Il che non si è verificato nel caso di specie.
LO SCREENING
NON CONCLUDENDOSI CON UN NO AL PROGETTO MA SOLO AL MASSIMO CON UN RINVIO ALLA
PROCEDURA DI VIA NON è ASSOGGETTATO ALL’OBBLIGO DI COMUNICARE ANTICIPATAMENTE
AL COMMITTENTE DELL’OPERA LE CONCLUSIONI
Relativamente
al preavviso di diniego ex art. 10 bis della
l. n. 241/1990, il Consiglio di Stato conferma il diverso orientamento in forza
del quale la autonomia dello stesso e la immediata lesività degli interessi di
parte imporrebbe comunque tale garanzia partecipativa, allo scopo di acquisire
elementi potenzialmente utili alla decisione. Coerentemente con quanto sopra
detto, tuttavia, la Sezione ritiene piuttosto di aderire, ampliandola, alla
diversa prospettazione in forza della quale la mancanza di un esito finale
negativo rende il provvedimento impugnato ontologicamente incompatibile con la
necessità del relativo preavviso. Nel giudizio di screening,
infatti, non si addiviene ad un vero e proprio diniego, ma solo alla decisione
di sottoporre a procedimento di valutazione un determinato progetto (cfr. T.A.R.

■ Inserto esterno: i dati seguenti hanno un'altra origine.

(* ===== verification/PyTime.v ===== *)
(** * Timestamps

    An instant is an integer number of microseconds since 1970-01-01T00:00:00Z.
    [fromisoformat] reads the extended ISO 8601 forms the services exchange
    ([YYYY-MM-DD], optionally a time with one to six or more fraction digits, and
    optionally an offset); basic and week-date forms are not read. *)

From S2P Require Import Prelude Order PyVal.

Definition is_leap (y : Z) : bool :=
  (y mod 4 =? 0) && (negb (y mod 100 =? 0) || (y mod 400 =? 0)).
Definition days_in_month (y m : Z) : Z :=
  if m =? 2 then (if is_leap y then 29 else 28)
  else if (m =? 4) || (m =? 6) || (m =? 9) || (m =? 11) then 30 else 31.

(** Days from 1970-01-01 to a proleptic Gregorian date. *)
Definition days_from_civil (y m d : Z) : Z :=
  let y := if m <=? 2 then y - 1 else y in
  let era := y / 400 in
  let yoe := y mod 400 in
  let doy := (153 * (if m <=? 2 then m + 9 else m - 3) + 2) / 5 + d - 1 in
  era * 146097 + (yoe * 365 + yoe / 4 - yoe / 100 + doy) - 719468.

(** The inverse: year, month and day of a day number. *)
Definition civil_from_days (z : Z) : Z * Z * Z :=
  let z := z + 719468 in
  let era := z / 146097 in
  let doe := z mod 146097 in
  let yoe := (doe - doe / 1460 + doe / 36524 - doe / 146096) / 365 in
  let doy := doe - (365 * yoe + yoe / 4 - yoe / 100) in
  let mp := (5 * doy + 2) / 153 in
  let d := doy - (153 * mp + 2) / 5 + 1 in
  let m := if mp <? 10 then mp + 3 else mp - 9 in
  (yoe + era * 400 + (if m <=? 2 then 1 else 0), m, d).

(** Exactly [n] digits, onto [acc]. *)
Fixpoint fixed_digits (n : nat) (acc : Z) (s : string) : option (Z * string) :=
  match n with
  | O => Some (acc, s)
  | S n =>
      match s with
      | String c s => d ← digit_val c; fixed_digits n (acc * 10 + d) s
      | EmptyString => None
      end
  end.

Definition expect (c : ascii) (s : string) : option string :=
  match s with
  | String d s => if Ascii.eqb c d then Some s else None
  | EmptyString => None
  end.

Definition guard_ (b : bool) : option unit := if b then Some tt else None.

(** Fraction digits after the point: microseconds, further digits are dropped. *)
Fixpoint fraction (scale acc n : Z) (s : string) : option (Z * string) :=
  match s with
  | String c s' =>
      match digit_val c with
      | Some d => fraction (scale / 10) (acc + d * scale) (n + 1) s'
      | None => guard_ (0 <? n);; Some (acc, s)
      end
  | EmptyString => guard_ (0 <? n);; Some (acc, s)
  end.

Definition parse_date (s : string) : option (Z * string) :=
  '(y, s) ← fixed_digits 4 0 s; s ← expect "-" s;
  '(m, s) ← fixed_digits 2 0 s; s ← expect "-" s;
  '(d, s) ← fixed_digits 2 0 s;
  guard_ ((1 <=? y) && between 1 12 m && between 1 (days_in_month y m) d);;
  Some (days_from_civil y m d, s).

(** [HH[:MM[:SS[.f+]]]] as microseconds. *)
Definition parse_clock (s : string) : option (Z * string) :=
  '(h, s) ← fixed_digits 2 0 s; guard_ (h <? 24);;
  match expect ":" s with
  | None => Some (h * 3600000000, s)
  | Some s =>
      '(mi, s) ← fixed_digits 2 0 s; guard_ (mi <? 60);;
      match expect ":" s with
      | None => Some (h * 3600000000 + mi * 60000000, s)
      | Some s =>
          '(sec, s) ← fixed_digits 2 0 s; guard_ (sec <? 60);;
          let t := h * 3600000000 + mi * 60000000 + sec * 1000000 in
          match expect "." s with
          | None => Some (t, s)
          | Some s => '(us, s) ← fraction 100000 0 0 s; Some (t + us, s)
          end
      end
  end.

(** The offset from UTC: absent, [Z] or [+HH:MM[:SS]]. *)
Definition parse_offset (s : string) : option (option Z) :=
  match s with
  | EmptyString => Some None
  | String c s' =>
      if Ascii.eqb c "Z" then (if String.eqb s' "" then Some (Some 0) else None)
      else if Ascii.eqb c "+" || Ascii.eqb c "-" then
        '(o, rest) ← parse_clock s';
        guard_ (String.eqb rest "" && (4 <? Z.of_nat (String.length s')));;
        Some (Some (if Ascii.eqb c "-" then - o else o))
      else None
  end.

(** [datetime.fromisoformat]: the local clock reading in microseconds and the
    offset, if the string has one. *)
Definition fromisoformat (s : string) : option (Z * option Z) :=
  '(days, s) ← parse_date s;
  match s with
  | EmptyString => Some (days * 86400000000, None)
  | String _ s =>
      '(clock, s) ← parse_clock s; o ← parse_offset s; Some (days * 86400000000 + clock, o)
  end.

(** [s.replace("Z", "+00:00")] *)
Fixpoint replace_zulu (s : string) : string :=
  match s with
  | EmptyString => EmptyString
  | String c s => if Ascii.eqb c "Z" then "+00:00" +:+ replace_zulu s else String c (replace_zulu s)
  end.

(** The instant a string denotes; a naive one is taken as UTC. *)
Definition parse_instant (s : string) : res Z :=
  match fromisoformat (replace_zulu s) with
  | Some (local, o) => Ok (local - default 0 o)
  | None => Raise ValueError
  end.

(** [float(v)] timestamps become whole microseconds; the canonical form keeps
    milliseconds, so its instant is the one rounded down. *)
Definition trunc_ms (t : Z) : Z := t / 1000 * 1000.

(** [isoformat(timespec="milliseconds")] of a UTC instant, with [Z]. *)
Definition pad (n : nat) (z : Z) : string :=
  let s := pretty (Z.to_N z) in
  Nat.iter (n - String.length s) (String "0") s.
Definition format_ms (t : Z) : string :=
  let days := t / 86400000000 in
  let r := t mod 86400000000 in
  let '(y, m, d) := civil_from_days days in
  pad 4 y +:+ "-" +:+ pad 2 m +:+ "-" +:+ pad 2 d +:+ "T" +:+
  pad 2 (r / 3600000000) +:+ ":" +:+ pad 2 (r / 60000000 mod 60) +:+ ":" +:+
  pad 2 (r / 1000000 mod 60) +:+ "." +:+ pad 3 (r / 1000 mod 1000) +:+ "Z".

Lemma trunc_ms_le t : trunc_ms t <= t < trunc_ms t + 1000.
Proof. unfold trunc_ms. pose proof (Z.mod_pos_bound t 1000 ltac:(lia)).
  pose proof (Z.div_mod t 1000 ltac:(lia)). lia. Qed.

Lemma trunc_ms_idemp t : trunc_ms (trunc_ms t) = trunc_ms t.
Proof. unfold trunc_ms. by rewrite Z.div_mul. Qed.

Lemma trunc_ms_mono s t : s <= t → trunc_ms s <= trunc_ms t.
Proof. unfold trunc_ms. intros H. pose proof (Z.div_le_mono s t 1000 ltac:(lia) H). lia. Qed.

#[export] Hint Rewrite trunc_ms_idemp : cernity.

Example parse_instant_z : parse_instant "2026-03-01T12:00:00.123456Z" = Ok 1772366400123456.
Proof. vm_compute. reflexivity. Qed.
Example parse_instant_offset :
  parse_instant "2026-03-01T14:00:00.5+02:00" = Ok 1772366400500000.
Proof. vm_compute. reflexivity. Qed.
Example format_ms_trunc : format_ms 1772366400123456 = "2026-03-01T12:00:00.123Z".
Proof. vm_compute. reflexivity. Qed.
(** ** What each answer means *)

Definition page_ok (s : store) (who : identity) (cases : list case) (limit offset : Z) (next_offset : option Z) : Prop :=
  1 <= limit <= 200 ∧ 0 <= offset <= 1000000 ∧ (∀ c, c ∈ cases → ∃ cid, st_cases s !! cid = Some (id_tenant who, c)) ∧
  ∃ clauses, let all := select s (id_tenant who) clauses in
    cases = take (Z.to_nat limit) (drop (Z.to_nat offset) all) ∧
    next_offset = if offset + limit <? Z.of_nat (length all) then Some (offset + limit) else None.
Definition outcome (sessions : dict) (s : store) (rq : request) (s' : store) (r : response) : Prop :=
  match r with
  | failure code _ => s' = s ∧
      (code = 401 ↔ authenticate sessions rq = Ok None) ∧
      (code = 403 ↔ ∃ who, authenticate sessions rq = Ok (Some who) ∧ rq_command rq ≠ GET ∧ id_write who = false)
  | page cases limit offset next_offset => s' = s ∧ rq_command rq = GET ∧
      ∃ who, authenticate sessions rq = Ok (Some who) ∧ page_ok s who cases limit offset next_offset
  | document code c => ∃ who cid, authenticate sessions rq = Ok (Some who) ∧
      if bool_decide (rq_command rq = GET) then code = 200 ∧ s' = s ∧ st_cases s !! cid = Some (id_tenant who, c)
      else id_write who = true ∧ ∃ before : option case, code = (if before then 200 else 201) ∧ written s s' rq who cid before c
  end.
Lemma list_page_ok s rq who query r : list_page s rq who query = Ok r →
  ∃ cases limit offset next_offset, r = page cases limit offset next_offset ∧ page_ok s who cases limit offset next_offset.
Proof.
  unfold list_page. intros H. inv_ok. to_prop. set (all := select _ _ _). eexists _, _, _, _. split; [done|]. split_and!; try done.
  - intros c Hc. by apply elem_take, elem_take, elem_drop, select_elem in Hc as [? _].
  - eexists. fold all. split.
    + rewrite take_take. f_equal. lia.
    + rewrite length_take, length_drop. fold all. repeat match goal with |- context [?x <? ?y] => destruct (Z.ltb_spec x y) end; try done; lia.
Qed.
Lemma serve_ok sessions s rq s' r : serves sessions s rq = Ok (s', r) → outcome sessions s rq s' r.
Proof.
  unfold serve. intros H. inv_ok. rename a into session. destruct session as [who|]; [|injection Hk as <- <-; cbn; rewrite Hm; naive_solver].
  destruct (decide (rq_command rq = GET)) as [Eg|Eg].
  - rewrite (bool_decide_true (rq_command rq = GET)) in Hk by done. cbn [negb andb] in Hk. inv_ok.
    assert (Hfail : ∀ msg, outcome sessions s rq s (failure 404 msg)) by (intros; cbn; rewrite Hm; naive_solver).
    destruct (_ || _) in Hk; [injection Hk as <- <-; apply Hfail|]. inv_ok. unfold read_cases in Hm2.
    destruct (path_parts _) as [|p0 [|cid [|p1 ps]]]; inv_ok; try apply Hfail.
    + apply list_page_ok in Hm2 as (cases & limit & offset & nx & -> & Hp). cbn. eauto.
    + unfold found, get. destruct (st_cases _ !! cid) as [[t c]|] eqn:E; [|apply Hfail]. destruct (mem t _) eqn:Et; [|apply Hfail].
      apply mem_true, list_elem_of_singleton in Et as ->. cbn. exists who, cid. rewrite bool_decide_true by done. done.
  - rewrite (bool_decide_false (rq_command rq = GET)) in Hk by done. cbn [negb andb] in Hk. destruct (id_write who) eqn:Ew; cbn [negb] in Hk.
    2:{ injection Hk as <- <-. cbn. rewrite Hm. naive_solver. }
    inv_ok. assert (Hfail : ∀ code msg, code = 404 ∨ code = 409 → outcome sessions s rq s (failure code msg)).
    { intros code msg Hc. cbn. rewrite Hm. split; [done|]. split; (split; [lia|]); [done|]. intros (w & [= <-] & _ & Hf). congruence. }
    assert (Hdoc : ∀ cid (before : option case) c, written s s' rq who cid before c → outcome sessions s rq s' (document (if before then 200 else 201) c)).
    { intros cid before c Hw. cbn. exists who, cid. rewrite bool_decide_false by done. eauto. }
    destruct (_ || _) in Hk; [injection Hk as <- <-; apply Hfail; by left|]. inv_ok. destruct (_ && _) in Hk0.
    + apply create_case_written in Hk0 as [(-> & ->)|(c & -> & Hw)]; [apply Hfail; by right|exact (Hdoc _ _ _ Hw)].
    + destruct (route_of _ _) as [route|]; [|injection Hk0 as <- <-; apply Hfail; by left].
      destruct (path_parts _) as [|p0 [|cid l]]; [injection Hk0 as <- <-; apply Hfail; by left..|].
      apply mutate_case_written in Hk0 as [(-> & ->)|(c & b & -> & Hw)]; [apply Hfail; by left|exact (Hdoc _ _ _ Hw)].
Qed.
Lemma handle_accounted sessions s rq : outcome sessions s rq (handle sessions s rq).1 (handle sessions s rq).2.
Proof.
  unfold handle_case. destruct (serves sessions s rq) as [[s' r]|e] eqn:E; [by apply serve_ok|].
  assert (Hc : ∀ code msg, code = 400 ∨ code = 503 → outcome sessions s rq s (failure code msg)).
  { intros code msg Hc. cbn. split; [done|]. unfold serve in E. destruct (authenticate sessions rq) as [[who|]|e'] eqn:Ea; cbn in E.
    - destruct (bool_decide_reflect (rq_command rq = GET)), (id_write who) eqn:Ew; cbn in E; try done;
        (split; (split; [lia|]); [done|]); intros (w & [= <-] & Hn & Hf); congruence.
    - done.
    - split; (split; [lia|]); [done|]. by intros (w & ? & _). }
  destruct e; apply Hc; auto.
Qed.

Calabria, sez. I, 30 marzo 2017, n. 536; T.A.R. Puglia, sez. I, 10 luglio 2012,
n. 1394).
L’omesso
preavviso di rigetto ex art. 10 bis della l.
n. 241 del 1990, non è invocabile non solo per i provvedimenti di carattere
vincolato, ma anche per quelli connotati ex lege da tratti di
assoluta specialità, come pertanto riscontrabile nel caso di specie.